Людцов мрачно прорычал и тут же осёкся: он встретился со взглядом Ирины, словно с разбега наткнулся на стену бушующего огня. Он понял, что жестоко просчитался, что на этот раз будет не по его. Оказывается, всё что было до этого - лишь цветочки, на них можно было плюнуть и растереть, но теперь... теперь всё кардинально и неуловимым образом переменилось. Людцов мог над ей издеваться, скрупулезно морить голодом, сколько угодно насиловать, пользоваться ею как полудохлой тряпкой, неважно, рано или поздно Ирина всё бы ему простила, но ЭТОГО - этого никогда. И дело не в том, что он её ударил, он бил её и раньше, но бил по совсем другому поводу и совершенно с другими намерениями. Раньше он распускал руки исключительно по своей мужицкой нужде, заставляя, таким образом, женщину прогнуться под свои низменные потребности, теперь же об эгоизме не шлось вообще, теперь дело касалось поруганной чести третьей особы, и кибернетик дал себе волю типа из чисто благородных побуждений защитить эту особу - небезызвестную, зубастую прошмандовку. Здесь дело касалось не какой-то вонючей вагины, здесь дело касалось трепетной сердцевины души - именно туда Людцов, не подозревая того, и харкнул. Ирина смотрела на кибернетика снизу вверх, но так как будто это она возвышалась над ним, яростная и грандиозная в своей правоте. Она явно перехватила инициативу, казалось, что теперь преимущество было на её стороне, что это хилое дитя Бухенвальда способно размазать своего фюрера по стенке.
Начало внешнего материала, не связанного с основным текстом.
(** What the constructor tests. *)
Definition new_allowed (uart : nat) (rx_buffer core : Z) (bd : Board) : bool :=
  (uart <? 2)%nat && negb (rx_buffer =? 0) && (Z.land rx_buffer kRingMask =? 0)
  && bool_decide (bd_instances bd !! uart = Some None) && same_core core bd.

Lemma Impl_new_inv bd uart rx_buffer core memory :
  inv bd → Z.of_nat (length memory) = kRingSize →
  if new_allowed uart rx_buffer core bd
  then match Impl_new uart rx_buffer core memory bd with
       | Some bd' => inv bd'
       | None => (∃ rx, ∀ c, 0 ≤ c < NUM_DMA_CHANNELS → c ≠ rx → c ∈ bd_claimed bd)
           ∨ spin_lock_claim_unused (bd_locks bd) = None
       end
  else Impl_new uart rx_buffer core memory bd = None.
Proof using sdk_laws.
  intros [Hwf Hlife Hrun] Hmem. unfold new_allowed, Impl_new.
  destruct (uart <? 2)%nat eqn:Hu; [|done]. destruct (rx_buffer =? 0); [done|].
  destruct (Z.land rx_buffer kRingMask =? 0); [|done]. cbn [negb andb check mbind option_bind].
  apply Nat.ltb_lt in Hu. rewrite <- (bw_length _ _ _ Hwf) in Hu. apply lookup_lt_is_Some_2 in Hu as [slot Hslot].
  rewrite Hslot. cbn [mbind option_bind]. destruct slot as [q|].
  { by rewrite !bool_decide_false by congruence. }
  rewrite !bool_decide_true by done. cbn [andb check mbind option_bind].
  destruct (same_core core bd) eqn:Hcore; [|done]. cbn [check mbind option_bind].
  destruct (dma_claim_unused_channel (bd_claimed bd)) as [rx|] eqn:Hrx; cbn [mbind option_bind].
  2: { left. exists 0. intros c Hc _. by eapply dma_claim_exhausted. }
  destruct (dma_claim_unused_channel ({[rx]} ∪ bd_claimed bd)) as [tx|] eqn:Htx; cbn [mbind option_bind].
  2: { left. exists rx. intros c Hc Hne. pose proof (dma_claim_exhausted _ c Htx Hc). set_solver. }
  destruct (spin_lock_claim_unused (bd_locks bd)) as [lock|] eqn:Hlock; cbn [mbind option_bind]; [|by right].
  apply dma_claim_unused in Hrx as [Hrx _]. apply dma_claim_unused in Htx as [Htx _]. apply spin_lock_unused in Hlock.
  set (im := mkImpl _ _ _ _ _ _ _ _ _ _ _).
  pose proof (board_add_wf bd im Hwf eq_refl Hslot) as Hadd. cbn [im im_held hd_rx_channel hd_tx_channel
    hd_spinlock hd_uart hd_irq_core] in Hadd. specialize (Hadd (λ q h Hq, same_core_spec _ _ _ _ Hwf Hcore Hq) Hrx Htx Hlock).
  assert (Hnew : ∀ q x, (bd_impls bd ++ [im]) !! q = Some x → bd_impls bd !! q = Some x ∨ x = im).
  { intros q x [?|[_ Hq]]%lookup_app_Some; [by left|right]. destruct (q - _)%nat as [|k]; cbn in Hq; [congruence|by destruct k]. }
  constructor; [exact Hadd|..]; cbn [bd_impls].
  - intros q x [Hq| ->]%Hnew; [eauto|]. by constructor.
  - intros q x [Hq| ->]%Hnew Hc.
    + specialize (Hrun q x Hq Hc). pose proof (proj2 (bw_claimed _ _ _ Hwf (hd_tx_channel (im_held x)))) as Hin.
      assert (Hne : hd_tx_channel (im_held x) ≠ tx).
      { intros Heq. apply not_elem_of_union in Htx as [_ Htx]. apply Htx. rewrite <- Heq. apply Hin. right.
        exists q, (im_held x). split; [by apply holds_impl|auto]. }
      unfold im_sending in *. cbn. erewrite bool_decide_ext; [exact Hrun|]. set_solver.
    + unfold im_sending. cbn. replace (hw_transfers (bd_hw bd) !! tx) with (@None (Z * Z)).
      * rewrite bool_decide_false by set_solver. by apply dma_runs_start.
      * symmetry. apply eq_None_not_Some. intros Hsome. destruct (bw_transfers _ _ _ Hwf tx Hsome) as (q2 & h & Hq2 & Heq).
        apply not_elem_of_union in Htx as [_ Htx]. apply Htx. apply (bw_claimed _ _ _ Hwf). eauto 10.
Qed.

(** *** Closing *)

(** What was passed to [write] is on the wire when the ring is empty. *)
Lemma flushed_wire s :
  dma_runs s → flush_done (ds_tx s) = true → ds_writer s = NotWriting → ds_wire s = ds_given s.
Proof.
  intros Hrun Hf Hw. destruct (dma_queue s (dma_runs_good s Hrun)) as (queued & -> & _ & Hq).
  by rewrite Hq, Hw, app_nil_r by done.
Qed.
- Убью суку - только и смогла она выдавить из себя: тяжело и смачно.

Сколько праведного огня, сколько гнева и откуда вдруг? Людцов не верил своим глазам. Ирина Скрински преобразилась в мгновение ока, из бедняжки вылупилась жестоковыйная дева, валькирия - ничего общего с недавней жертвой голодомора. Она стала незыблемой и бескомпромиссной, готовой давать отпор, отсекать любые поползновения. Она снова стала собой, опять преобразилась в капитана "Экзиса", стала капитаном на новом витке своей личности и в этом обличии была неподражаемой и гиперсексуальной. Владислав не заметил, как у него снова встал. На эту разъярённую бабёнку, вакханку с плоской грудью у него снова торчал как у молодого, и он не в силах более сдерживаться с горловым рокотом набросился на женщину.
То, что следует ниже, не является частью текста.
(** * RMTFinder: the extraction store, the run orchestrator, the match engine
      and the reputation aggregator

    A shallow embedding of
      - [tools/incremental_rmt_system.py]   (RMTMonitoringDatabase, IncrementalRMTMonitor),
      - [tools/run_analysis_only.py]        (AnalysisOnlyRunner),
      - [tools/rmt_review_extractor.py]     (RMTReviewExtractor.find_text_matches),
      - [tools/gemini_review_analyzer.py]   (GeminiReviewAnalyzer._calculate_composite_score).

    Conventions of the embedding.
      - A Python [str] is a Rocq [string]; the texts considered are ASCII, for
        which [str.encode()] is the identity on the character codes.
      - A SQLite table with a [PRIMARY KEY] is a [gmap] from the key to the row;
        [INSERT] on a key that is present raises [sqlite3.IntegrityError].
      - Every [with sqlite3.connect(...)] block commits when it is left
        normally and rolls back when it is left by an exception, so each
        database method is one state transformer.
      - Python floats are modelled by exact rationals ([Q]). *)

From Stdlib Require Import ZArith QArith Qminmax Qround Lia Lqa Ascii String Sorted.
From stdpp Require Import base option list strings gmap fin_maps pretty.

Local Open Scope string_scope.
Local Open Scope Z_scope.

(** ** hashlib.md5 *)

Module MD5.

Definition add32 (a b : Z) : Z := (a + b) mod 2 ^ 32.

Definition not32 (a : Z) : Z := Z.lxor a 4294967295.

Definition rotl32 (x c : Z) : Z :=
  Z.lor (Z.shiftl x c mod 2 ^ 32) (Z.shiftr x (32 - c)).

(** Per-round shift amounts. *)
Definition shifts : list Z :=
  [ 7; 12; 17; 22; 7; 12; 17; 22; 7; 12; 17; 22; 7; 12; 17; 22;
    5; 9; 14; 20; 5; 9; 14; 20; 5; 9; 14; 20; 5; 9; 14; 20;
    4; 11; 16; 23; 4; 11; 16; 23; 4; 11; 16; 23; 4; 11; 16; 23;
    6; 10; 15; 21; 6; 10; 15; 21; 6; 10; 15; 21; 6; 10; 15; 21 ].

(** [floor (2^32 * abs (sin (i + 1)))] for [i = 0 .. 63]. *)
Definition sines : list Z :=
  [ 3614090360; 3905402710; 606105819; 3250441966; 4118548399; 1200080426;
    2821735955; 4249261313; 1770035416; 2336552879; 4294925233; 2304563134;
    1804603682; 4254626195; 2792965006; 1236535329; 4129170786; 3225465664;
    643717713; 3921069994; 3593408605; 38016083; 3634488961; 3889429448;
    568446438; 3275163606; 4107603335; 1163531501; 2850285829; 4243563512;
    1735328473; 2368359562; 4294588738; 2272392833; 1839030562; 4259657740;
    2763975236; 1272893353; 4139469664; 3200236656; 681279174; 3936430074;
    3572445317; 76029189; 3654602809; 3873151461; 530742520; 3299628645;
    4096336452; 1126891415; 2878612391; 4237533241; 1700485571; 2399980690;
    4293915773; 2240044497; 1873313359; 4264355552; 2734768916; 1309151649;
    4149444226; 3174756917; 718787259; 3951481745 ].
Lemma passes_try {A} (body : M W A) handler :
  passes_on env body ->
  (forall e h, handler e = Some h -> passes_on env h) ->
  passes_on env (try_except body handler).
Proof.
  intros Hm Hh b w e. unfold try_except. specialize (Hm b w).
  unfold from_machine in Hm.
  destruct (body b w) as [[a|c|x] b1 w1 evs1]; cbn in *;
    try discriminate.
  destruct (handler x) as [h|] eqn:E; cbn.
  - rewrite prepend_outcome. now apply (Hh _ _ E).
  - apply Hm.
Qed.

Lemma passes_ret {A} (a : A) : passes_on env (ret (W:=W) a).
Proof. intros b w e; discriminate. Qed.

Lemma passes_sys_exit {A} c : passes_on env (sys_exit (W:=W) (A:=A) c).
Proof. intros b w e; discriminate. Qed.

Lemma passes_attr {A} (f : OFIQBuilder -> A) : passes_on env (attr (W:=W) f).
Proof. intros b w e; discriminate. Qed.

Lemma passes_assign f : passes_on env (assign (W:=W) f).
Proof. intros b w e; discriminate. Qed.

Lemma passes_print line : passes_on env (print (W:=W) line).
Proof. intros b w e; discriminate. Qed.

Lemma passes_exists p : passes_on env (path_exists env p).
Proof. intros b w e; discriminate. Qed.

Lemma passes_spawn cmd cwd shell :
  passes_on env (subprocess_run env cmd cwd shell).
Proof.
  intros b w e. unfold subprocess_run.
  destruct (os_spawn env cmd cwd shell w) as [[x|out] w1] eqn:E; cbn;
    [|discriminate].
  intros [= ->]. left. exists cmd, cwd, shell, w. now rewrite E.
Qed.

Lemma passes_rmtree p : passes_on env (rmtree env p).
Proof.
  intros b w e. unfold rmtree.
  destruct (os_rmtree env p w) as [[x|] w1] eqn:E; cbn; [|discriminate].
  intros [= ->]. right. left. exists p, w. now rewrite E.
Qed.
Он алчно припал к губам Ирины и начал елозить у неё во рту своим червивым языком. Кибернетик нетерпеливо срывал с узницы больничный халатик. Людцов снова её хотел, он возжелал её как прежде, жадно налегая на подростковую худобу и шаря рукою в промежности. Он лапал и мял женщину, словно поднявшееся на дрожжах, белое тесто. Странно, но Ирина не сопротивлялась, она полностью отдалась в руки своего насильника, покорилась без боя, как будто только этого и ждала. Людцов лютовал, он даже почувствовал (или это ему показалось) как в полости его рта осторожно содрогнулась личинка чужого языка, отвечая на навязчивые лобзания кибернетика. К тому же женщина определённо потекла, развела между ног знойную слякоть; её промежность оказалась мокрой, словно Ирина только что обоссалась. Людцов молча опрокинул её на железный стол для трупов, положил на обе лопатки.